PROBLEM DETAILS →
Under this line are the records; write out word for word the part that begins at the line containing "revert j cur." and ends at the line containing "split_and!; [unfold del_pos;", and no more.

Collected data
- - - - -

(** * Asegedech volunteer scheduling backend: serializer, task store, booking
      check and login, embedded from [src/Asegedech/app.py].

    Conventions of the embedding.
    - A Python [str] is a [string]; a character is a code point below 256.
    - A nullable SQL column and an optional JSON key are [option]s.
    - Request fields have the types of the interface: identifiers and
      capacities are integers of any size, texts are strings, lists are
      lists.  [active], which the handlers test for truth, and
      [slotDurationMins], which they convert with [int()], are arbitrary
      JSON values.
    - sqlite3 binds a Python integer only if it is a signed 64-bit
      integer ([int64]) and raises [OverflowError] otherwise.
    - An AUTOINCREMENT table whose counter has reached the largest rowid
      refuses an INSERT.  The task table has this failure, since later
      requests bind the ids it hands out; the admin and the appointment
      tables are taken to have a rowid left.
    - The SQLite file is the record [Store]; a table is the list of its rows
      in rowid order.  A handler is a function from the store, the session,
      the request body and the clock reading to a response and the new
      store (or session).
    - The password primitive [check_password_hash] is a parameter.
    - An uncaught Python exception is the response [server_error] (500). *)

From Stdlib Require Import String Ascii List ZArith NArith Lia Bool Permutation.
From Stdlib Require Import OrderedTypeEx.
From Stdlib Require Import Floats.SpecFloat.
Import ListNotations.
Open Scope string_scope.
Open Scope Z_scope.
(** A deletion of [x .. y-1] keeps the order of the ranges that are
    left, and their ends come [y - x] closer. *)
Lemma del_ranges_ordered x y i e rs :
  y <= e -> tag_ok i e rs ->
  ordered_from (del_pos x y i) (omap (fun r => del_range x y (Some r)) rs) /\
  Forall (fun r => snd r <= e - (y - x)) (omap (fun r => del_range x y (Some r)) rs).
Proof.
  intros Hye. revert i. induction rs as [|[a b] rs IH]; intros i H; [split; [done|constructor]|].
  destruct H as (Hr & He & Hrs). simpl in Hr, He, Hrs. destruct (IH _ Hrs) as [Ho Hb].
  assert (Ho' : ordered_from (del_pos x y b) (omap (fun r => del_range x y (Some r)) rs))
    by (refine (ordered_from_weaken _ _ _ _ Ho); apply del_pos_mono; lia).
  cbn [omap]. unfold del_range at 1. simpl. destruct (Nat.ltb_spec (del_pos x y a) (del_pos x y b)); simpl.
  - split; [split_and!; [apply del_pos_mono; lia|done|done]|].
    constructor; [|done]. simpl. unfold del_pos. nat_cases.
  - split; [|done]. refine (ordered_from_weaken _ _ _ _ Ho'). apply del_pos_mono; lia.
Qed.

(** Joining the ranges that touch gives ranges separated by a
    character. *)
Lemma tag_merge_ok j e cur rs :
  j <= fst cur < snd cur -> snd cur <= e -> ordered_from (snd cur) rs ->
  Forall (fun r => snd r <= e) rs -> tag_ok j e (tag_merge cur rs).
Proof.
  revert j cur. induction rs as [|r rs IH]; intros j cur Hc He Ho Hb; cbn [tag_merge]; [cbn [tag_ok]; repeat split; lia|].
  destruct Ho as [Hr Ho]. apply Forall_cons in Hb as [Hre Hb].
  destruct (Nat.eqb_spec (snd cur) (fst r)).
  - apply IH; simpl; [lia|done|done|done].
  - split_and!; [lia|lia|done|]. apply IH; [lia|done|done|done].
Qed.

Lemma tag_norm_ok i e rs :
  ordered_from i rs -> Forall (fun r => snd r <= e) rs -> tag_ok i e (tag_norm rs).
Proof.
  destruct rs as [|r rs]; [done|]. intros [Hr Ho] Hb. apply Forall_cons in Hb as [Hre Hb].
  by apply tag_merge_ok.
Qed.

(** ** Well-formedness is kept by every call *)

Lemma wf_note_edit w : widget_wf w -> widget_wf (note_edit w).
Proof. done. Qed.

Lemma wf_edit_insert d i s w : widget_wf w -> widget_wf (edit_insert d i s w).
Proof.
  unfold widget_wf, tk_end, edit_insert. intros (Hi & Hs & Hf). destruct s as [|c s]; [done|].
  cbn [ins_chars note_dirty w_text w_insert w_sel w_found]. rewrite (length_insert_text _ (c :: s)) by lia.
  split_and!; [unfold ins_pos; nat_cases|unfold ins_range; destruct (w_sel w) as [[a b]|]; nat_cases|].
  exact (tag_ok_ins_ranges _ (length (c :: s)) 0 _ _ Hf).
Qed.

Lemma wf_edit_delete d x y w : widget_wf w -> widget_wf (edit_delete d x y w).
Proof.
  unfold widget_wf, tk_end, edit_delete. intros (Hi & Hs & Hf).
  assert (Hy : Nat.min y (length (w_text w)) <= length (w_text w)) by lia.
  revert Hy. generalize (Nat.min y (length (w_text w))) as y'. intros y' Hy.
  destruct (Nat.leb_spec y' x); [done|].
  cbn [del_chars note_dirty w_text w_insert w_sel w_found]. rewrite length_delete_text by lia.
  split_and!; [unfold del_pos; nat_cases|unfold del_range; destruct (w_sel w) as [[a b]|]; cbv zeta; unfold del_pos; nat_cases|].
  destruct (del_ranges_ordered x y' 0 (S (length (w_text w))) _ ltac:(lia) Hf) as [Ho Hb]. apply tag_norm_ok; [exact Ho|].
  refine (Forall_impl _ _ _ Hb _). intros r. lia.
Qed.

Lemma wf_push_undo m a w : widget_wf w -> widget_wf (push_undo m a w).
Proof. done. Qed.

Lemma wf_insert i s w : widget_wf w -> widget_wf (tk_insert i s w).
Proof.
  intros H. unfold tk_insert. destruct s as [|c s]; [done|].
  apply wf_push_undo. exact (wf_edit_insert 1 i (c :: s) w H).
Qed.

Lemma wf_delete x y w : widget_wf w -> widget_wf (tk_delete x y w).
Proof.
  intros H. pose proof (wf_edit_delete 1 x y w H) as H'. unfold tk_delete. unfold edit_delete in H'.
  destruct (Nat.leb _ x); [done|]. by apply wf_push_undo.
Qed.

Lemma wf_delete_all w : widget_wf w -> widget_wf (tk_delete_all w).
Proof. apply wf_delete. Qed.

Lemma wf_reset_modified w : widget_wf w -> widget_wf (tk_reset_modified w).
Proof. done. Qed.

Lemma wf_take_event w : widget_wf w -> widget_wf (tk_take_event w).
Proof. done. Qed.

Lemma wf_mark_set_insert i w : widget_wf w -> widget_wf (tk_mark_set_insert i w).
Proof. unfold widget_wf, tk_mark_set_insert, tk_end. simpl. intros (_ & Hs & Hf). split_and!; [lia|done|done]. Qed.

Lemma wf_select_all w : widget_wf w -> widget_wf (tk_select_all w).
Proof. unfold widget_wf, tk_select_all, tk_end. simpl. intros (Hi & _ & Hf). split_and!; [lia|lia|lia|done]. Qed.

Lemma wf_clear_sel w : widget_wf w -> widget_wf (tk_clear_sel w).
Proof. unfold widget_wf. simpl. tauto. Qed.

Lemma wf_clipboard_clear w : widget_wf w -> widget_wf (tk_clipboard_clear w).
Proof. done. Qed.

Lemma wf_clipboard_append s w : widget_wf w -> widget_wf (tk_clipboard_append s w).
Proof. done. Qed.

Lemma wf_edit_separator w : widget_wf w -> widget_wf (tk_edit_separator w).
Proof. done. Qed.

Lemma wf_configure_autosep b w : widget_wf w -> widget_wf (tk_configure_autosep b w).
Proof. done. Qed.

Lemma wf_revert_atom a w : widget_wf w -> widget_wf (revert_atom a w).
Proof.
  intros H. destruct a; simpl; [| |done]; apply wf_mark_set_insert; [by apply wf_edit_delete|by apply wf_edit_insert].
Qed.

Lemma wf_apply_atom a w : widget_wf w -> widget_wf (apply_atom a w).
Proof.
  intros H. destruct a; simpl; [| |done]; apply wf_mark_set_insert; [by apply wf_edit_insert|by apply wf_edit_delete].
Qed.

Lemma wf_run_group run src dst w :
  (forall a w, widget_wf w -> widget_wf (run a w)) -> widget_wf w -> widget_wf (run_group run src dst w).1.1.
Proof.
  intros Hrun. revert dst w. induction src as [|a src IH]; intros dst w Hw; simpl; [done|].
  destruct a; try (apply IH; by apply Hrun). done.
Qed.

Lemma wf_edit_undo w : widget_wf w -> widget_wf (tk_edit_undo w).2.
Proof.
  intros Hw. unfold tk_edit_undo. destruct (sep_push (w_undo w)) as [|x u]; [done|].
  pose proof (wf_run_group revert_atom u (sep_push (w_redo w)) w wf_revert_atom Hw).
  destruct (run_group _ _ _ _) as [[w' u'] r']. done.
Qed.

Lemma wf_edit_redo w : widget_wf w -> widget_wf (tk_edit_redo w).2.
Proof.
  intros Hw. unfold tk_edit_redo. destruct (w_redo w) as [|x r]; [done|].
  pose proof (wf_run_group apply_atom (match x with USep => r | _ => x :: r end) (sep_push (w_undo w)) w
    wf_apply_atom Hw).
  destruct (run_group _ _ _ _) as [[w' r'] u']. done.
Qed.

Lemma wf_empty : widget_wf empty_widget.
Proof. unfold widget_wf. simpl. split_and!; [lia|done|done]. Qed.

(** The ranges a search tags, ordered and ending at "end" at the latest,
    are kept by Tk as separated ranges. *)
Lemma wf_set_found rs w :
  ordered_from 0 rs -> Forall (fun r => snd r <= tk_end w) rs -> widget_wf w -> widget_wf (tk_set_found rs w).
Proof. intros Ho Hb (Hi & Hs & _). split_and!; [done|done|by apply tag_norm_ok]. Qed.

#[export] Hint Resolve wf_note_edit wf_insert wf_delete wf_delete_all wf_reset_modified
  wf_take_event wf_mark_set_insert wf_select_all wf_clear_sel wf_clipboard_clear
  wf_clipboard_append wf_empty wf_edit_separator wf_configure_autosep wf_edit_undo wf_edit_redo : editor.

(** ** No call but the search's tags characters "found" *)

(** The "found" tag has no range. *)
Definition found_clear (w : widget) : Prop := w_found w = [].

Ltac found_clear_tac :=
  unfold found_clear; intros Hc; repeat case_match; simpl; rewrite ?Hc; reflexivity.

Lemma clear_ins_chars d i s w : found_clear w -> found_clear (ins_chars d i s w).
Proof. found_clear_tac. Qed.

Lemma clear_del_chars d x y w : found_clear w -> found_clear (del_chars d x y w).
Proof. found_clear_tac. Qed.

Lemma clear_note_edit w : found_clear w -> found_clear (note_edit w).
Proof. found_clear_tac. Qed.

Lemma clear_insert i s w : found_clear w -> found_clear (tk_insert i s w).
Proof. unfold tk_insert. found_clear_tac. Qed.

- - - - -

SOLUTION TO THIS TASK →
  revert j cur. induction rs as [|r rs IH]; intros j cur Hc He Ho Hb; cbn [tag_merge]; [cbn [tag_ok]; repeat split; lia|].
  destruct Ho as [Hr Ho]. apply Forall_cons in Hb as [Hre Hb].
  destruct (Nat.eqb_spec (snd cur) (fst r)).
  - apply IH; simpl; [lia|done|done|done].
  - split_and!; [lia|lia|done|]. apply IH; [lia|done|done|done].
Qed.

Lemma tag_norm_ok i e rs :
  ordered_from i rs -> Forall (fun r => snd r <= e) rs -> tag_ok i e (tag_norm rs).
Proof.
  destruct rs as [|r rs]; [done|]. intros [Hr Ho] Hb. apply Forall_cons in Hb as [Hre Hb].
  by apply tag_merge_ok.
Qed.

(** ** Well-formedness is kept by every call *)

Lemma wf_note_edit w : widget_wf w -> widget_wf (note_edit w).
Proof. done. Qed.

Lemma wf_edit_insert d i s w : widget_wf w -> widget_wf (edit_insert d i s w).
Proof.
  unfold widget_wf, tk_end, edit_insert. intros (Hi & Hs & Hf). destruct s as [|c s]; [done|].
  cbn [ins_chars note_dirty w_text w_insert w_sel w_found]. rewrite (length_insert_text _ (c :: s)) by lia.
  split_and!; [unfold ins_pos; nat_cases|unfold ins_range; destruct (w_sel w) as [[a b]|]; nat_cases|].
  exact (tag_ok_ins_ranges _ (length (c :: s)) 0 _ _ Hf).
Qed.

Lemma wf_edit_delete d x y w : widget_wf w -> widget_wf (edit_delete d x y w).
Proof.
  unfold widget_wf, tk_end, edit_delete. intros (Hi & Hs & Hf).
  assert (Hy : Nat.min y (length (w_text w)) <= length (w_text w)) by lia.
  revert Hy. generalize (Nat.min y (length (w_text w))) as y'. intros y' Hy.
  destruct (Nat.leb_spec y' x); [done|].
  cbn [del_chars note_dirty w_text w_insert w_sel w_found]. rewrite length_delete_text by lia.
  split_and!; [unfold del_pos; nat_cases|unfold del_range; destruct (w_sel w) as [[a b]|]; cbv zeta; unfold del_pos; nat_cases|].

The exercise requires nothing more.